Automatic Service Mesh and RPC generation for Go micro services, it's a humble alternative to gRPC with Istio.

Mesh RPC Go Report Card Version Beta

meshRPC logo, image author - MariaLetta/free-gophers-pack

MeshRPC provides automatic Service Mesh and RPC generation for Go micro services, it's a humble alternative to gRPC with Istio. In a nutshell, a Service Mesh is an inter-service communication infrastructure, that includes adding an RPC protocol and additional client/server capabilities to existing services. This tool is a framework for quick onboardings onto meshy things.

With a service mesh,

  • A given Microservice won’t directly communicate with the other microservices.

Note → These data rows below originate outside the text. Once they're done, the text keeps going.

(** C15: The ring is a bounded queue for any number of producers.  In every state that an
    interleaving of their atomic accesses with the consumer's can reach: (1) each step is a
    step of a bounded queue: a producer appends the very item it was called with while
    the queue has room, has it refused only when the queue holds [capacity] items, the
    consumer hands out the oldest item, or nothing changes; what was delivered and what
    is in the queue are what was claimed, in that order; (2) nobody is stuck: a producer in the
    middle of a call can always take its next step and so can the consumer, so that no slot
    is read before it is initialised; (3) undisturbed, [enqueue] takes the item or refuses it
    exactly by whether there is room, with the item in its slot and published at the end, and [dequeue] hands out
    the oldest item when that is published and nothing from an empty queue.  The counters do
    not wrap within the first 2^62 claims. *)
Theorem mpsc_refines_bounded_queue cap n s :
  cap <= 2 ^ 61 -> reachable cap n s -> nclaimed s < 2 ^ 62 ->
  (forall e s', step s e = Some s' -> queue_step s e s') /\
  delivered s ++ queue s = snd <$> claimed s /\ zlen (queue s) <= capacity (r s) /\
  (forall p st weak, prods s !! p = Some st -> st <> PIdle -> is_Some (step s (Prod p weak))) /\
  is_Some (step s Cons) /\
  (forall p item, prods s !! p = Some PIdle -> exists s', solo_enqueue s p item s') /\
  (cons_ s = CIdle -> exists s', solo_dequeue s s').
Proof.
  intros Hc Hr Hb. pose proof (mpsc_reachable_inv cap n s Hc ltac:(lia) Hr) as H. split_and!.
  - intros [p item|p weak|] s' E.
    + by apply call_queue_step.
    + apply enqueue_queue_step; [done|lia|done].
    + by apply dequeue_queue_step.
  - unfold queue. rewrite (i_prefix s H) at 1. apply take_drop.
  - rewrite zlen_queue by done. pose proof (i_used s H). lia.
  - intros p st weak. by apply enqueue_progress.
  - by apply dequeue_progress.
  - intros p item. by apply solo_enqueues.
  - apply solo_dequeues; [done|lia].
Qed.

(** No two threads touch a slot's data at once, and none touches it in the wrong state: while a
    producer is about to write, the slot holds no item and no other producer and not the
    consumer is about to access it. *)
Theorem mpsc_slots_are_exclusive cap n s :
  cap <= 2 ^ 61 -> nclaimed s <= 2 ^ 62 -> reachable cap n s ->
  (forall p item h, prods s !! p = Some (PWrite item h) ->
     data_at s h = Some None /\
     (forall p' item' h', prods s !! p' = Some (PWrite item' h') ->
        slot (capacity (r s)) h' = slot (capacity (r s)) h -> p' = p) /\
     (forall t, cons_ s = CRead t -> slot (capacity (r s)) t <> slot (capacity (r s)) h)).
Proof.
  intros Hc Hb Hr. pose proof (mpsc_reachable_inv cap n s Hc Hb Hr) as H. pose proof (positions s H) as Hpos.
  assert (forall t, cons_ s = CRead t -> ndelivered s <= t < nclaimed s /\ seq_at s t = Some (t + 1)) as Ht.
  { intros t Et. pose proof (i_cons s H) as Hk. unfold cons_ok in Hk. rewrite Et in Hk. destruct Hk as (-> & ? & ?). lia || (split; [lia|done]). }
  intros p item h Hp. destruct (i_prods s H p _ Hp) as (Hh & Hcl & Hsq). split_and!.
  - destruct (i_slots s H h ltac:(lia)) as [|p' ? E|p' ? E|p' ? E E'|p' ? E ? E']; try done; [congruence|].
    rewrite Hsq in E'. injection E'. lia.
  - intros p' item' h' Hp' Es. destruct (i_prods s H p' _ Hp') as (Hh' & Hcl' & _).
    apply slot_inj in Es; [|apply H|lia]. congruence.
  - intros t Et Es. destruct (Ht t Et) as [Hlt E']. apply slot_inj in Es; [|apply H|lia]. subst.
    rewrite Hsq in E'. injection E'. lia.
Qed.

End Mpsc.

(** ** Witness: two producers claim the first two positions of a ring of two *)

(** The second publishes first; its compare-and-exchange fails once because the
    first was faster, once spuriously. *)
Definition two_producers : list (event (T := Z)) :=
  [Call 0 70; Call 1 71; Prod 0 false; Prod 1 false; Prod 0 false; Prod 1 false; Prod 0 false; Prod 1 false;
   Prod 1 false; Prod 1 true; Prod 1 false; Prod 1 false; Prod 1 false; Prod 1 false].

Definition two_claims : sys :=
  MkSys (MkRing 2 0 [0; 2] [None; Some 71] 2) [PWrite 70 0; PIdle] CIdle [(0%nat, 70); (1%nat, 71)] [] [].

Lemma two_claims_reachable : reachable 2 2 two_claims.
Proof. exists two_producers. vm_compute. reflexivity. Qed.

Definition two_claims_more : sys := two_claims <| prods := [PWrite 70 0; PLoad 72] |>.

Lemma mpsc_refines_bounded_queue_witness :
  is_Some (step two_claims_more (Prod 1 false)) /\ is_Some (step two_claims_more Cons) /\ queue two_claims_more = [70; 71].
Proof.
  destruct (mpsc_refines_bounded_queue 2 2 two_claims_more) as (_ & Hq & _ & Hp & Hk & _).
  - vm_compute. congruence.
  - exists (two_producers ++ [Call 1 72]). vm_compute. reflexivity.
  - vm_compute. reflexivity.
  - split; [apply (Hp 1%nat (PLoad 72) false); [reflexivity|discriminate]|]. split; [exact Hk|exact Hq].
Defined.

Lemma mpsc_slots_are_exclusive_witness : data_at two_claims 0 = Some None.
Proof.
  edestruct (mpsc_slots_are_exclusive 2 2 two_claims) with (p := 0%nat) (item := 70) (h := 0) as [E _]; [| | | |exact E].
  - vm_compute. congruence.
  - vm_compute. congruence.
  - apply two_claims_reachable.
  - exact eq_refl.
Defined.

End Mpsc.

Rather all service-to-service communications will take places on-top of a software component called service mesh.

  • Service Mesh provides built-in support for some network functions such as resiliency, tracing, service discovery, etc.

  • Therefore, service developers can focus more on the business logic while most of the work related to network communication is offloaded to the service mesh.

See this article for a good explanation about this emerging concept, in terms of gRPC and Kubernetes.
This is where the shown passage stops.